Try it –
What is wanted is an exact copy of the lines from the top of the listing through the line containing "let PF := owner_flags st in".
------------------------------------------------------------
(** X18.  The small path reuses a free block without touching a page.
    When the free list of the class chosen for an accepted request of at
    most 1024 bytes is not empty, [sys_malloc] returns its first block,
    which leaves the list; pools and trackers stay as they are, and, the
    block lying after the start of its page, the count of free blocks in
    the header of its arena goes down by one. *)
Theorem sys_malloc_small_reuses (st : state) (size : Z) (d : mem_block_desc)
    (b : Z) (rest : list_t) :
  let PF := owner_flags st in
  let dp := desc_at PF (desc_search (get_descs PF st) size 0 DESC_CNT) in
  accepted size st -> size <= 1024 ->
  deref_desc dp st = Some d ->
  free_list d = b :: rest ->
  block2arena b < b ->
  exists st',
    sys_malloc size st = Ok b st' /\
    deref_desc dp st' = Some (with_free_list rest d) /\
    kernel_pool st' = kernel_pool st /\
    user_pool st' = user_pool st /\
    kernel_vaddr st' = kernel_vaddr st /\
    userprog_vaddr (cur st') = userprog_vaddr (cur st) /\
    cnt (arenas st' (block2arena b))
    = wrap32 (cnt (arenas st (block2arena b)) - 1) /\
    desc (arenas st' (block2arena b)) = desc (arenas st (block2arena b)).
Proof. exact (sys_malloc_small_pops st size d b rest). Qed.

Lemma sys_malloc_small_reuses_witness :
  let st := state_after (sys_malloc 1000) kernel_machine in
  let b1 := K_HEAP_START + sizeof_arena + 1024 in
  let b2 := K_HEAP_START + sizeof_arena + 2048 in
  let d := mkDesc 1024 3 [b1; b2] in
  exists st',
    sys_malloc 600 st = Ok b1 st' /\
    deref_desc (KDesc 6) st' = Some (with_free_list [b2] d) /\
    kernel_pool st' = kernel_pool st /\
    user_pool st' = user_pool st /\
    kernel_vaddr st' = kernel_vaddr st /\
    userprog_vaddr (cur st') = userprog_vaddr (cur st) /\
    cnt (arenas st' (block2arena b1))
    = wrap32 (cnt (arenas st (block2arena b1)) - 1) /\
    desc (arenas st' (block2arena b1)) = desc (arenas st (block2arena b1)).
Proof.
  intros st b1 b2 d.
  apply (sys_malloc_small_reuses st 600 d b1 [b2]).
  - split; vm_compute; reflexivity.
  - lia.
  - vm_compute. reflexivity.
  - reflexivity.
  - vm_compute. reflexivity.
Defined.
(** X19.  A request the pool could hold but of 3840 pages or more halts
    the system.  An accepted request of more than
    [3839 * PG_SIZE - sizeof_arena] bytes (its page count does not wrap)
    reaches [malloc_page] with a page count outside [1, 3839], whose
    assertion fails: [sys_malloc] does not return [NULL] for it. *)
Theorem sys_malloc_huge_panics (st : state) (size : Z) :
  accepted size st ->
  3839 * PG_SIZE - sizeof_arena < size ->
  size + sizeof_arena + PG_SIZE - 1 < 2 ^ 32 ->
  sys_malloc size st = Panic.
Proof.
  intros [Hpos Hcap] Hbig Hw.
  unfold sys_malloc, bind, get_state.
  destruct (Z.ltb_spec 0 size); [| lia].
  destruct (Z.ltb_spec size
              (pool_size (get_pool (pool_of (owner_flags st)) st))); [| lia].
  cbn [andb negb].
  unfold PG_SIZE, sizeof_arena in *.
  destruct (Z.ltb_spec 1024 size); [| lia].
  unfold sys_malloc_large, malloc_page, bind, ASSERT.
  assert (Hcnt : 3840 <= DIV_ROUND_UP (size + sizeof_arena) PG_SIZE).
  { unfold DIV_ROUND_UP, PG_SIZE, sizeof_arena.
    rewrite wrap32_small by lia.
    apply Z.div_le_lower_bound; lia. }
  destruct (Z.ltb_spec (DIV_ROUND_UP (size + sizeof_arena) PG_SIZE) 3840);
    [lia |].
  rewrite andb_false_r. reflexivity.
Qed.

Lemma sys_malloc_huge_panics_witness :
  sys_malloc 16000000 booted_machine = Panic.
Proof.
  apply sys_malloc_huge_panics.
  - split; vm_compute; reflexivity.
  - vm_compute; reflexivity.
  - vm_compute; reflexivity.
Defined.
------------------------------------------------------------
Response to the task –
(** X18.  The small path reuses a free block without touching a page.
    When the free list of the class chosen for an accepted request of at
    most 1024 bytes is not empty, [sys_malloc] returns its first block,
    which leaves the list; pools and trackers stay as they are, and, the
    block lying after the start of its page, the count of free blocks in
    the header of its arena goes down by one. *)
Theorem sys_malloc_small_reuses (st : state) (size : Z) (d : mem_block_desc)
    (b : Z) (rest : list_t) :
  let PF := owner_flags st in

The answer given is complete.